Wednesday, August 28, 2013

On Climate Change 3: So Long Dixie



             A Few Notes on Climate Change, 3:
             So Long Dixie

             Whatever the facts are, and whichever the lies are, it’s a great show in any case. The latest plot twist was brought to me by “New Scientist” magazine, which reports, in their October 23-29, 2012 issue, about the danger of heat stress. It seems that prolonged exposure to “wet-bulb” (100% humidity) temperatures of 35 degrees C is fatal to human beings. It’s not the heat, it’s the humidity, and it really can get you. First the elderly go, then the young and the sick, and then even the healthy die if they cannot get to shelter artificially cooled. Fortunately such weather is rare in our present climate.

             But turn up the global thermostat, and it’s a different story; or so New Scientist reports. It says that for every 1 degree C that global temperature rises, maximum wet-bulb temperature increases by 0.75 C; and if global temperatures go up 12 C, then the following lands become uninhabitable without cooling systems: most of Brazil, most of West Africa, most of Australia, Egypt through Jordan, parts of Spain and China, most of the USA’s South, most of the USA’s Eastern Seaboard, and (gulp) almost all of India.
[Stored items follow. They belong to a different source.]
(** A driver whose compiler rejects the geometry shader and accepts the
    other two. *)
Definition geometry_rejecting_driver : Driver :=
  {| gen_buffer := 1;
     create_shader := fun shader_type => shader_type - 35631;
     compile := fun shader_type _ =>
       if shader_type =? GL.GL_GEOMETRY_SHADER
       then Some "0:9(3): error: syntax error"%string else None;
     create_program := 3;
     uniform_location := fun name => if String.eqb name "MVP" then 0 else 1;
     attrib_location := fun _ => 0 |}.

End Reference.

(** ** Vocabulary of the further properties *)

Section MoreObservations.
Import Platform GL Program Text.
Import Vert(vec2, Vec2).

Variables (P : Random) (D : Driver).

(** The progress lines [generate_vertices] has printed when its loop has
    made [k] passes: one line for every multiple of 1000 below [k]. *)
Definition progress_lines (k : Z) : list String.string :=
  map (fun m => String.append (decimal (1000 * Z.of_nat m)) cr)
      (seq 0 (Z.to_nat ((k + 999) / 1000))).

(** Whether an event raises the should-close flag. *)
Definition closing (e : event) : bool :=
  match e with
  | KeyEvent key _ action _ =>
      (key =? GLFW_KEY_ESCAPE) && (action =? GLFW_PRESS)
  | CloseRequest => true
  | _ => false
  end.

(** The size carried by the last resize notification among [pending]. *)
Definition last_size (pending : list event) : option (Z * Z) :=
  fold_left (fun acc e => match e with
                          | WindowSizeEvent width height => Some (width, height)
                          | _ => acc
                          end) pending None.

(** Whether an event asks for a redraw. *)
Definition wants_redraw (e : event) : bool :=
  match e with
  | WindowSizeEvent _ _ | WindowRefreshEvent => true
  | _ => false
  end.

(** The calls the callback of an event makes. *)
Definition event_calls (e : event) : list call :=
  match e with
  | KeyEvent key _ action _ =>
      if (key =? GLFW_KEY_ESCAPE) && (action =? GLFW_PRESS)
      then [glfwSetWindowShouldClose GLFW_TRUE] else []
  | WindowRefreshEvent => [glfwSwapBuffers]
  | _ => []
  end.

(** The lines the callback of an event writes to [stderr]. *)
Definition event_errors (e : event) : list String.string :=
  match e with
  | ErrorEvent _ description =>
      [String.append "Error: " (String.append description nl)]
  | _ => []
  end.

(** How often a kind of call occurs. *)
Definition count_calls (kind : call -> bool) (cs : list call) : nat :=
  length (filter kind cs).

Definition is_draw (c : call) : bool :=
  match c with glDrawArrays _ _ _ => true | _ => false end.

Definition is_poll (c : call) : bool :=
  match c with glfwPollEvents => true | _ => false end.

Definition is_usleep (c : call) : bool :=
  match c with usleep _ => true | _ => false end.

Definition is_create_shader (c : call) : bool :=
  match c with glCreateShader _ => true | _ => false end.

(** Calls that create or use the program object, and draws. *)
Definition needs_program (c : call) : bool :=
  match c with
  | glCreateProgram | glAttachShader _ _ | glLinkProgram _ | glUseProgram _
  | glUniformMatrix4fv _ _ _ _ | glUniform2i _ _ _ | glDrawArrays _ _ _ => true
  | _ => false
  end.

(** [w] with the calls [cs] made and the lines [errs] written to
    [stderr]. *)
Definition extend (cs : list call) (errs : list String.string)
    (w : process P) : process P :=
  Process P (vertices w) (gWidth w) (gHeight w) (need_redraw w) (crand w)
          (should_close w) (calls w ++ cs) (stdout w) (stderr w ++ errs).

(** The calls of [main] in four stretches: up to [glfwInit], the window,
    from the callbacks to the upload of the points [v], and from
    [glCreateProgram] to the loop. *)
Definition init_calls : list call := [glfwSetErrorCallback; glfwInit].

Definition window_calls : list call :=
  [glfwWindowHint GLFW_CONTEXT_VERSION_MAJOR 2;
   glfwWindowHint GLFW_CONTEXT_VERSION_MINOR 0;
   glfwCreateWindow 1024 768 "One Hundred Million Points"].

Definition context_calls (v : list vec2) : list call :=
  [glfwSetKeyCallback; glfwSetWindowSizeCallback;
   glfwSetWindowRefreshCallback; glfwMakeContextCurrent; gladLoadGLLoader;
   glfwSwapInterval 1; glEnable GL_BLEND;
   glBlendFunc GL_SRC_ALPHA GL_ONE_MINUS_SRC_ALPHA; glGenBuffers 1;
   glBindBuffer GL_ARRAY_BUFFER (gen_buffer D);
   glBufferData GL_ARRAY_BUFFER (Z.of_nat (length v) * 8) v GL_STATIC_DRAW].

Definition program_calls : list call :=
  [glCreateProgram;
   glAttachShader (program D) (create_shader D GL_VERTEX_SHADER);
   glAttachShader (program D) (create_shader D GL_GEOMETRY_SHADER);
   glAttachShader (program D) (create_shader D GL_FRAGMENT_SHADER);
   glLinkProgram (program D);
   glEnableVertexAttribArray (vpos_location D);
   glVertexAttribPointer (vpos_location D) 2 GL_FLOAT GL_FALSE 8 0].

(** The calls of one [compile_shader]. *)
Definition compile_calls (shader_type : Z) (source : String.string)
    : list call :=
  [glCreateShader shader_type;
   glShaderSource (create_shader D shader_type) source;
   glCompileShader (create_shader D shader_type)].

(** The line [compile_shader] writes when the compiler rejects a shader. *)
Definition diagnostic (shader_type : Z) (log : String.string)
    : String.string :=
  String.append (shader_type_name shader_type)
    (String.append ": " (String.append log nl)).

(** The three shaders in the order [main] compiles them. *)
Definition stages : list (Z * String.string) :=
  [(GL_VERTEX_SHADER, vertex_shader_text);
   (GL_GEOMETRY_SHADER, geom_shader_text);
   (GL_FRAGMENT_SHADER, fragment_shader_text)].

(** Compiling [todo] in a row: the calls made, and the stage and info log
    of the first shader the compiler rejects, after which nothing more is
    compiled. *)
Fixpoint compile_all (todo : list (Z * String.string))
    : list call * option (Z * String.string) :=
  match todo with
  | [] => ([], None)
  | (shader_type, source) :: rest =>
      match compile D shader_type source with
      | Some log => (compile_calls shader_type source, Some (shader_type, log))
      | None =>
          let '(cs, failure) := compile_all rest in
          (compile_calls shader_type source ++ cs, failure)
      end
  end.

(** The stage and info log of the first of the three shaders the compiler
    rejects, if it rejects one. *)
Definition first_rejected : option (Z * String.string) :=
  snd (compile_all stages).

(** What [setup] amounts to for points [v]: the calls it makes, the lines it
    writes to [stderr], and the exit status if it ends the process. *)
Definition setup_summary (inp : run_input) (v : list vec2)
    : list call * list String.string * option Z :=
  if negb (init_ok inp) then (init_calls, [], Some 1)
  else if negb (window_ok inp)
  then (init_calls ++ window_calls ++ [glfwTerminate], [], Some 1)
  else
    let '(cs, failure) := compile_all stages in
    match failure with
    | Some (shader_type, log) =>
        (init_calls ++ window_calls ++ context_calls v ++ cs,
         [diagnostic shader_type log], Some 255)
    | None =>
        (init_calls ++ window_calls ++ context_calls v ++ cs ++ program_calls,
         [], None)
    end.

(** The calls of a redraw, in a state [w]. *)
Definition redraw_calls (inp : frame_input) (w : process P) : list call :=
  [glViewport 0 0 (fb_width inp) (fb_height inp);
   glClear GL_COLOR_BUFFER_BIT;
   glUseProgram (program D);
   glUniformMatrix4fv (mvp_location D) 1 GL_FALSE
     (frame_mvp (fb_width inp) (fb_height inp) (draw_time inp));
   glUniform2i (res_location D) (gWidth w) (gHeight w);
   glDrawArrays GL_POINTS 0 (to_int (Z.of_nat (length (vertices w))));
   glfwSwapBuffers].

(** A draw of the whole buffer [v] as points; any call that is not a draw
    passes. *)
Definition whole_buffer (v : list vec2) (c : call) : Prop :=
  match c with
  | glDrawArrays mode first count =>
      mode = GL_POINTS /\ first = 0 /\
      count = to_int (Z.of_nat (length v))
  | _ => True
  end.

(** Neither a draw, nor a poll, nor a sleep. *)
Definition quiet (c : call) : bool :=
  negb (is_draw c || is_poll c || is_usleep c).

(** What holds of the process at every test of the loop: the points are
    [v], a redraw is due, the process has not slept, it has drawn as often as
    it has polled, and every draw was one of the whole buffer. *)
Definition steady (v : list vec2) (w : process P) : Prop :=
  vertices w = v /\
  need_redraw w = true /\
  count_calls is_usleep (calls w) = O /\
  count_calls is_draw (calls w) = count_calls is_poll (calls w) /\
  Forall (whole_buffer v) (calls w).

(** The state of the loop after one pass for each of [frames], in order. *)
Definition after_passes (frames : list frame_input)
    (st : locals * process P) : locals * process P :=
  fold_left (fun acc inp => iteration D inp acc) frames st.

(** A frame whose poll delivers no event that raises the should-close
    flag. *)
Definition calm (inp : frame_input) : Prop :=
  existsb closing (events inp) = false.

(** The state [main_loop] ends in, left or not. *)
Definition loop_state (r : loop_result P) : locals * process P :=
  match r with LoopLeft st => st | LoopRunning st => st end.

End MoreObservations.

Arguments extend {P} cs errs w.
Arguments after_passes {P} D frames st.
Arguments steady {P} v w.
Arguments redraw_calls {P} D inp w.
Arguments loop_state {P} r.

(** * Properties *)

(** ** Counted loops *)

Lemma for_upto_nonpos {S : Type} (hi : Z) (body : Z -> S -> S) (s : S) :
  hi <= 0 -> for_upto hi body s = s.
Proof.
  intros Hhi. unfold for_upto.
  replace (Z.to_nat hi) with O by lia. reflexivity.
Qed.

Lemma for_upto_to_nat {S : Type} (hi : Z) (body : Z -> S -> S) (s : S) :
  for_upto hi body s = for_upto (Z.of_nat (Z.to_nat hi)) body s.
Proof. unfold for_upto. now rewrite Nat2Z.id. Qed.

(** Running the loop up to [k] is running it [k] times. *)
Lemma for_upto_nat {S : Type} (k : nat) (body : Z -> S -> S) (s : S) :
  for_upto (Z.of_nat k) body s =
  fold_left (fun acc j => body (Z.of_nat j) acc) (seq 0 k) s.
Proof. unfold for_upto. now rewrite Nat2Z.id. Qed.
             12 C is a long way to go, and New Scientist, ever alarmist, wonders out loud if that’ll happen by century’s end. And of course they bang the AGW drum. But let’s suppose that it’s all the sun’s fault; and let’s suppose further that only 4 C per century is the rate. Even then, that’s only 300 years until the above-mentioned lands become hostile to human life. Does India decamp? Where to? Do they put solar-powered AC in every hovel for a billion villagers? Do they build a geodesic dome over New Delhi?

             And over Dakar? And Cairo? And Tel Aviv? And Shanghai? And Bejing? And Perth? And Madrid? And Memphis, Jackson, Montgomery, Atlanta, Salem, Richmond, Louisville and Nashville?

             I suppose that’s possible, given time and money, but I’m sure you’ll agree that these are non-trivial technical challenges. I see a science-fiction story in this!